Yesterday, I ran into a former student of mine from when I coached debate back in College. There were several of us who taught at El Cerrito High each with our own specialty. My particular thing was philosophical critique, specifically the Heideggarian critique of technology. To anyone who has been reading this blog for any length of time I know it will come as no surprise that I was teaching advanced philosophy to highschool students at the age of 19.
What amazed me about this meeting was the discovery I had during our brief reunion of the impact of my teaching on this man’s life and the lives of several other students of mine. One, it seems, took the critique as far as it could go and made it to the college national debate finals.
I have loved teaching ever since this first experience but, until now, had never had any direct experience of the effect it could have. Certainly I know the influence of my own teachers, but the thought never crossed my mind that I could be that to someone else. Then suddenly over a decade later a random guy turns to you in a restaurant while eating a burrito and tells you that you contributed, in a not insignificant way, to something that was a major part of his life.
Truly, an amazing experience.
This got me thinking about influence and what that means. While the substantial reason for my writing this blog for the last three and a half years has been to provide me with a means of working through my own inner thinking, I have held a small hope that my words might in some way impact someone’s life for the better.
Whenever we engage in any pursuit we have an impact on others. No matter if you are cleaning floors or leading the free world, your actions have an impact. In the end, we are all part of a network and the strength of that network is directly related to the value we, as actors within it, give out. Value is a difficult thing to measure and in the end highly subjective. That said, we all have our own inner barometer of what is valuable. While we may spend endless hours disagreeing over what is of value in the abstract, we can all, in every moment, work to create value according to our own inner drive.
For the last few weeks I have been writing a lot about the basics of lighting. In my own blog I am midway through a series on basic lighting angles that is written to be a very elementary introduction for young lighting designers just stepping into this world, or for other people who would like a better idea of what it is that we do. In addition I have been writing a basic intro to the lighting designer’s process over at Isaac Butler’s blog. And recently I put together an article on the basic’s of dance lighting for Rob Sayer’s blog.

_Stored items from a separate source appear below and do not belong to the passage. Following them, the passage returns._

(** * Document-Summariser: extraction dispatch, bounding and reply decoding

    A shallow embedding of the pipeline of the Document-Summariser front end:

    - [src/src/lib/extractPdfText.js]  (module [Pdf])
    - [src/src/lib/ocrImage.js]        (module [Ocr])
    - [src/src/lib/gemini.js]          (module [Gemini])
    - [src/src/App.jsx], the functions [extractTextFromFile] and
      [handleSummarise]              (module [App])

    JavaScript strings are sequences of UTF-16 code units; [length],
    [slice], [trim], [startsWith] and the regular expression of the decoder
    all work on code units, so a string is modelled as a list of code units.
    [await] is sequential in this program (one extraction, then one remote
    call), so asynchronous functions are modelled as computations in a state
    and exception monad whose state is the browser-side world: the component
    state of [App] and the log of requests handed to [fetch]. *)

From Stdlib Require Import List ZArith NArith Lia Bool String Ascii DecimalString.
Import ListNotations.

Set Warnings "-register-all".

(** ** The JavaScript runtime used by the program *)

Module JS.

(** A UTF-16 code unit. *)
Definition char16 := N.

(** A JavaScript string: its code units, in order. *)
Definition jsstring := list char16.

(** The code units of an ASCII literal of the source. *)
Definition lit (s : string) : jsstring :=
  map N_of_ascii (list_ascii_of_string s).

Definition LF : char16 := 10%N.
Definition DQUOTE : char16 := 34%N.
Definition LBRACE : char16 := 123%N.
Definition RBRACE : char16 := 125%N.

(** A literal between double quotes, as it stands inside a template. *)
Definition quoted (s : string) : jsstring := DQUOTE :: lit s ++ [DQUOTE].

Fixpoint str_eqb (a b : jsstring) : bool :=
  match a, b with
  | [], [] => true
  | x :: a', y :: b' => N.eqb x y && str_eqb a' b'
  | _, _ => false
  end.

(** [String.prototype.startsWith(p)] with the default position 0. *)
Fixpoint startsWith (s p : jsstring) {struct p} : bool :=
  match p with
  | [] => true
  | y :: p' =>
      match s with
      | [] => false
      | x :: s' => N.eqb x y && startsWith s' p'
      end
  end.

(** [s.includes(p)]: [p] occurs in [s] as a contiguous run of code units. *)
Fixpoint includes (s p : jsstring) : bool :=
  startsWith s p ||
  match s with
  | [] => false
  | _ :: s' => includes s' p
  end.

(** WhiteSpace and LineTerminator code units of ECMAScript: what
    [String.prototype.trim] strips. *)
Definition is_white_space (c : char16) : bool :=
  (N.leb 9 c && N.leb c 13)            (* TAB LF VT FF CR *)
  || N.eqb c 32 || N.eqb c 160         (* SP, NBSP *)
  || N.eqb c 5760                      (* U+1680 *)
  || (N.leb 8192 c && N.leb c 8202)    (* U+2000 .. U+200A *)
  || N.eqb c 8232 || N.eqb c 8233      (* LS, PS *)
  || N.eqb c 8239 || N.eqb c 8287      (* U+202F, U+205F *)
  || N.eqb c 12288 || N.eqb c 65279.   (* U+3000, BOM *)

Fixpoint trimStart (s : jsstring) : jsstring :=
  match s with
  | [] => []
  | c :: s' => if is_white_space c then trimStart s' else s
  end.

Definition trimEnd (s : jsstring) : jsstring := rev (trimStart (rev s)).

Definition trim (s : jsstring) : jsstring := trimEnd (trimStart s).

(** [String.prototype.slice(start, end)] on integer arguments: negative
    indices count from the end, both are clamped to the string. *)
Definition slice (s : jsstring) (start stop : Z) : jsstring :=
  let len := Z.of_nat (List.length s) in
  let from := if (start <? 0)%Z then Z.max (len + start) 0 else Z.min start len in
  let to := if (stop <? 0)%Z then Z.max (len + stop) 0 else Z.min stop len in
  let span := Z.max (to - from) 0 in
  firstn (Z.to_nat span) (skipn (Z.to_nat from) s).

(** [Array.prototype.join(sep)] on an array of strings. *)
Fixpoint join (sep : jsstring) (xs : list jsstring) : jsstring :=
  match xs with
  | [] => []
  | [x] => x
  | x :: rest => x ++ sep ++ join sep rest
  end.

(** ToBoolean of a value that is a string or [undefined]. *)
Definition truthy (v : option jsstring) : bool :=
  match v with
  | None => false
  | Some [] => false
  | Some (_ :: _) => true
  end.
(** * Voice-based to-do application: the client script, embedded in Rocq

    The development follows [static/script.js] (the client that the page
    loads) and, where the two differ, the earlier copy of the client that
    announces itself as [script3.js].

    - Module [Js]: the string primitives of the host language that the
      script relies on ([toLowerCase], [trim], [startsWith], [includes]
      and the three regular expressions of the command parser), over
      strings of code units below 256.
    - The browser ([Browser]): recognition session objects, the speech
      synthesis queue, pending timers and pending HTTP requests.
    - The script's variables ([Vars]) and the part of the page it writes
      to ([Dom]).
    - Every function of the script as a computation in the monad [Js]
      (state, an effect log, and exceptions that keep the state reached).
    - The event loop [handle]: one browser event, one handler run to
      completion.

    Console logging is not modelled. *)

From Stdlib Require Import Ascii String DecimalString DecimalNat.
From stdpp Require Import base tactics option list strings.
(** * 8W_Dask_Rapids.ipynb: the notebook and its [expensive] kernel

    The notebook drives external libraries (dask_cuda, dask.distributed,
    dask_cudf, cuml, numpy) and defines one function of its own,
    [expensive], which it hands to [apply_rows].

    - [Kernel]: the function [expensive] over its two integer arrays,
      with the accesses it performs recorded.
    - [Tables]: rows and frames, for the sample data.
    - [Notebook]: the seven code cells as a program over an arbitrary
      implementation of the external libraries, and the events of a run.
    - [RefLib]: a reference implementation of the external code, to run
      the notebook on sample data.
    - [Iterations], [NotebookMore]: the iterations of the loop one by
      one, and the names a run reads and binds.
    - [KernelProofs], [NotebookProofs], [KernelExtras], [NotebookExtras]:
      what holds of them. *)

From Stdlib Require Import ZArith Lia.
From stdpp Require Import base option list strings gmap.

(** ** The kernel [expensive] *)
Module Kernel.

(** [apply_rows] binds the parameter [x] to the data of the column named
    in [incols] and [price_index] to the output column it allocates for
    [outcols]: the kernel works on these two arrays. Prices are the
    integers of the [price] column. The function is modelled one row
    after the other on the rows it is handed, for as long as every access
    falls inside its array. *)
Inductive param := arg_x | arg_price_index.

My true love and first interest in design is the intersection of visual design and advanced critical theory. This is one of the things that I loved about studying with John Conklin at NYU. He can design the hell out of a play for performance, but at the same time delves deeper into a text to bring about a visual reading than anyone else I have ever encountered.
All this is to say two things. The first is that we simultaneously influence and are influenced by the people around us. Depending upon our relative capacities it may be more or less, but that give and take is always there in all relationships wether formally academic or not. The second thing, and of direct import to this space here is that I will very likely be returning to my original motivation with regards to writing about the theatre. That is, taking on a deeply probing critique of the text and applying that to the visual world.
More than anything else that we do as designers, we are providing a visual reading of a text. That idea has been, and will continue to be a guiding principal of my design work and by extension, my writing.
Not all design can be talked about. Not all plays can be talked about. In the same way, there were ideas held in that Heidegger critique that could not merely be read or spoken. They had to be experienced. In the theatre, we are engaging in a deep reading of a text. Unlike philosophers and critical theorists whose work in this regard manifests only as words, our work translates words to the visual realm. It at once dives into and rises beyond the capacity for language.
Critique, and in that word I mean to include the theatre, lives only in the realm of debate. It exists in the reading by the performers and the designers and the directors. That reading lives on through the reading of the audience. When Hegel talked about the dialectic nature of thought, it was not merely philosophy that those ideas encompassed. All of human effort, all of society and culture, exist by those same rules.
No thesis may be presented that does not contain within it the seed of its anti-thesis and by that a future synthesis. This is biological life. This is the history of ideas. This is the world of theater. From word to image and back to word. Perhaps a few still images or video remains but in the end all we have are the thesis, the text and its resultant synthesis, the review, that came about through union with the text’s anti-thesis the performance.
I have traveled far afield from a post that was intended to be about our responsibility as teachers and creators. But then, perhaps this is all immediately germane to that topic. Perhaps the mundanities of responsibility are intimately wedded to the most abstract thought. Heidegger himself after all was concerned with the most basic of things. He took the most sophisticated and sublime of continental theory and used it to talk about hammers and shoes.
While we may remember the extreme highs and lows of our lives the best, it is so often the simple living and doing of our works as humans that we are remembered by others.